* _Work instruction_
Only the lines from the start of the entries up to and including the line with "[N]; a [Date]" should be written out, exactly as they stand.

* _Entries provided_
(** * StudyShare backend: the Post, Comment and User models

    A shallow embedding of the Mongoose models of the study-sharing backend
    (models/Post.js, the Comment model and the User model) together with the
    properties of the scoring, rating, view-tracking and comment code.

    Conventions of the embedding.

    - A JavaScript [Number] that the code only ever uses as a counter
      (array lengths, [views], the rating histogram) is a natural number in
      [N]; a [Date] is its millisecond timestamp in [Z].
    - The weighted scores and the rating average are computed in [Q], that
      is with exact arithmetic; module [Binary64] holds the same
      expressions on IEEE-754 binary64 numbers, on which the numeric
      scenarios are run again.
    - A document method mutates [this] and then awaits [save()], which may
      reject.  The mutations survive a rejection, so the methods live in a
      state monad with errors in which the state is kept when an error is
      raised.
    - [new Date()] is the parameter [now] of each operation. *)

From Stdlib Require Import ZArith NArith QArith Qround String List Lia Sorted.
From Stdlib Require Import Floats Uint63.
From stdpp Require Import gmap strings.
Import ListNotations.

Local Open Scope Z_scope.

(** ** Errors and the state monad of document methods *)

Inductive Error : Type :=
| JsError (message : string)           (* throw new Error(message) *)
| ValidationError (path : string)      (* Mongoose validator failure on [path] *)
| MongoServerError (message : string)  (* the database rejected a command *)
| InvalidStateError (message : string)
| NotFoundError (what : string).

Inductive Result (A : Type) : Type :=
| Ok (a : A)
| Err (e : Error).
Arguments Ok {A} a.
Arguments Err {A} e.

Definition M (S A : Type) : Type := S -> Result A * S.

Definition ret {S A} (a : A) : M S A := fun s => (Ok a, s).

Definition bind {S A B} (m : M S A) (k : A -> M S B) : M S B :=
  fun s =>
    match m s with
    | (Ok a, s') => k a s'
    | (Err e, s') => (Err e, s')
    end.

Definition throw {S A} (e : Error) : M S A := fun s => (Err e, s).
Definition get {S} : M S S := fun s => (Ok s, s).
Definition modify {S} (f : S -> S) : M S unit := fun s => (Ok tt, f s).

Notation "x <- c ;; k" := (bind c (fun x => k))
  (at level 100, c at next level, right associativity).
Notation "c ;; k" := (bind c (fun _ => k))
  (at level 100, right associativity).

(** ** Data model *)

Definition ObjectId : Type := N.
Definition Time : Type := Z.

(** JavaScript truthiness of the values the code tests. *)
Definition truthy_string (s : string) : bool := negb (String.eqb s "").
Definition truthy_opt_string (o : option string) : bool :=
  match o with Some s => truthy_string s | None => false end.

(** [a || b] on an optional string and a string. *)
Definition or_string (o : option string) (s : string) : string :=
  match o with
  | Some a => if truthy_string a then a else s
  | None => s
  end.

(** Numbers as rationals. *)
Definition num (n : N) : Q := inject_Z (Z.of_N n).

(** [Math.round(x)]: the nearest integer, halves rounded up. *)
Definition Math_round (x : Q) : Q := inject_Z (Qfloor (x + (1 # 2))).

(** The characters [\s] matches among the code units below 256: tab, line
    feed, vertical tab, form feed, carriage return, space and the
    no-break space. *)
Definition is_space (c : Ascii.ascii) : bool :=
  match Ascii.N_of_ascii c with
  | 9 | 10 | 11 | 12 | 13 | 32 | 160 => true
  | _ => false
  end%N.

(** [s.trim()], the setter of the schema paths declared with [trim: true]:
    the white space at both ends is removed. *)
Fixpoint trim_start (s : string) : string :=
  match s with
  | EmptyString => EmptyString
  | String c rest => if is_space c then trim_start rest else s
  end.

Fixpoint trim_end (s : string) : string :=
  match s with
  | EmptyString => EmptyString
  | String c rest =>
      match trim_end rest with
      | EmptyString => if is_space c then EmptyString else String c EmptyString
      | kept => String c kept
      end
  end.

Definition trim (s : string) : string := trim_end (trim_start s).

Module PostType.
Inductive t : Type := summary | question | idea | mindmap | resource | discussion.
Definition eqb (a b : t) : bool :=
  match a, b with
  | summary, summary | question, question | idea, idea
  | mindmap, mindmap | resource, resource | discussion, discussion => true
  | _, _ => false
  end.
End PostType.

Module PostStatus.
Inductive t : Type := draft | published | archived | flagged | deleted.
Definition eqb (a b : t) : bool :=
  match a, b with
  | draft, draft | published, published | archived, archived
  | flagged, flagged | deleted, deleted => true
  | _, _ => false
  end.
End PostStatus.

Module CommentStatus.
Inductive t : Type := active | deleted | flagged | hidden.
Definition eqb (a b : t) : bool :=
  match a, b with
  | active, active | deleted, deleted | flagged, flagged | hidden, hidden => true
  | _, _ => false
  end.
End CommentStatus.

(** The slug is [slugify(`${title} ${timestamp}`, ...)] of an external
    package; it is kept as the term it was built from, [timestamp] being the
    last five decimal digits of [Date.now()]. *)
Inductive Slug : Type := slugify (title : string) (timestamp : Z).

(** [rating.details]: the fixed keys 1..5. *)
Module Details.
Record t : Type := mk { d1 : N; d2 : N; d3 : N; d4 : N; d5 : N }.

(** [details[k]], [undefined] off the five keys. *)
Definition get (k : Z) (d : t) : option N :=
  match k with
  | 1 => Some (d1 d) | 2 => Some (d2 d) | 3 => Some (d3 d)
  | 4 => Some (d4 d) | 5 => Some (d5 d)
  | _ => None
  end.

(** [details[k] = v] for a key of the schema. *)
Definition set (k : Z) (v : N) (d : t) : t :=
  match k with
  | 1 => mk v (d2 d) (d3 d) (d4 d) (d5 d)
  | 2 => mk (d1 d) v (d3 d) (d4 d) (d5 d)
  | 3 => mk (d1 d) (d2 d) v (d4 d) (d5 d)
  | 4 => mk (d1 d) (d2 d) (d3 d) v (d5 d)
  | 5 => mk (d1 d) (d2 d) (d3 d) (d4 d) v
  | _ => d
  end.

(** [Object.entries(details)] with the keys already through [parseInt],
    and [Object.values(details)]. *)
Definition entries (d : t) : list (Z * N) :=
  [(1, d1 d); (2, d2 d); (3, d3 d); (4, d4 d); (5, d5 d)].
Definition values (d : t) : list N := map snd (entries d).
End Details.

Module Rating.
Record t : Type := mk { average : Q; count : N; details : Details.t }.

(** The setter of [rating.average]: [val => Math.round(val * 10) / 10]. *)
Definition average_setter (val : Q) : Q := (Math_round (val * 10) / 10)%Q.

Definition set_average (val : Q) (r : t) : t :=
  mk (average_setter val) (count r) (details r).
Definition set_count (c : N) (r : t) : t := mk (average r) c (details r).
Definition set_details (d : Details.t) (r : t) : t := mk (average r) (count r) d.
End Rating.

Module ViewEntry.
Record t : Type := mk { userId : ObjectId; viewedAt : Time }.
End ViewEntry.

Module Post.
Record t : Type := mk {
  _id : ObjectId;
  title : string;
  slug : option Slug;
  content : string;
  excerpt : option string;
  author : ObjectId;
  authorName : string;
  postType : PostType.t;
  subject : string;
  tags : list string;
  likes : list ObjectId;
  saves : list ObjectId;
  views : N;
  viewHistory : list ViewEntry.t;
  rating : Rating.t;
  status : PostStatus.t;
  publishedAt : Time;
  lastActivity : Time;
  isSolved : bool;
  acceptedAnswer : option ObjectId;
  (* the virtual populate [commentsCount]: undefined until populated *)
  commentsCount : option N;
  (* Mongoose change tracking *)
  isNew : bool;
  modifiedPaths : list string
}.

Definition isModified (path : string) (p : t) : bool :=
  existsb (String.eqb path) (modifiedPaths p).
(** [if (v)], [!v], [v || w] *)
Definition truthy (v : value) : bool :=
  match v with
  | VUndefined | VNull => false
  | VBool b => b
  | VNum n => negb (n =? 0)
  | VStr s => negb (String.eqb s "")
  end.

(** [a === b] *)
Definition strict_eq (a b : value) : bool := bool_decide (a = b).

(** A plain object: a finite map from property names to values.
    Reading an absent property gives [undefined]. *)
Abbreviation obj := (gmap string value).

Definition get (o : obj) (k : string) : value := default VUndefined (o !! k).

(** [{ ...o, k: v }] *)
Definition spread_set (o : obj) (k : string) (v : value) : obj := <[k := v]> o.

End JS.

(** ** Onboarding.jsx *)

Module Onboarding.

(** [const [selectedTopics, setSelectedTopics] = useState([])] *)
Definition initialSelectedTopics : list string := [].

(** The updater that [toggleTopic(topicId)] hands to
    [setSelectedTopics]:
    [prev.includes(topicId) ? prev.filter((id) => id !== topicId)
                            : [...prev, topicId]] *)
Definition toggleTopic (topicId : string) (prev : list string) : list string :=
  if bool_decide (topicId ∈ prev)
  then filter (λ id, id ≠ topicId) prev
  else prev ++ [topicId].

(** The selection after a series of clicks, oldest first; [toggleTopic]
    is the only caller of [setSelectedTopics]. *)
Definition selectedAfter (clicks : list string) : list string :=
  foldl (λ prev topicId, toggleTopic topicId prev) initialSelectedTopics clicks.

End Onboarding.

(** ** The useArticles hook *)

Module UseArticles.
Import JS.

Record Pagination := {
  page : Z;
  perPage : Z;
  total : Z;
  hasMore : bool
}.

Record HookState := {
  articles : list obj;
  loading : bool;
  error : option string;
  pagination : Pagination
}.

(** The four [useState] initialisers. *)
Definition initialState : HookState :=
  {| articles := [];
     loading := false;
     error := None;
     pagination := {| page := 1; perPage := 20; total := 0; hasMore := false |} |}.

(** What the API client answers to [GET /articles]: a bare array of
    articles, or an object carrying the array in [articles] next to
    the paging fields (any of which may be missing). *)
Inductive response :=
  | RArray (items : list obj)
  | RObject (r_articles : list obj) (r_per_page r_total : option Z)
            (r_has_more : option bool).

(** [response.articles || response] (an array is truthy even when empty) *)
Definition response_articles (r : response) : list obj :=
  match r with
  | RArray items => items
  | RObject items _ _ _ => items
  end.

* _Answer to this task_
(** * StudyShare backend: the Post, Comment and User models

    A shallow embedding of the Mongoose models of the study-sharing backend
    (models/Post.js, the Comment model and the User model) together with the
    properties of the scoring, rating, view-tracking and comment code.

    Conventions of the embedding.

    - A JavaScript [Number] that the code only ever uses as a counter
      (array lengths, [views], the rating histogram) is a natural number in
      [N]; a [Date] is its millisecond timestamp in [Z].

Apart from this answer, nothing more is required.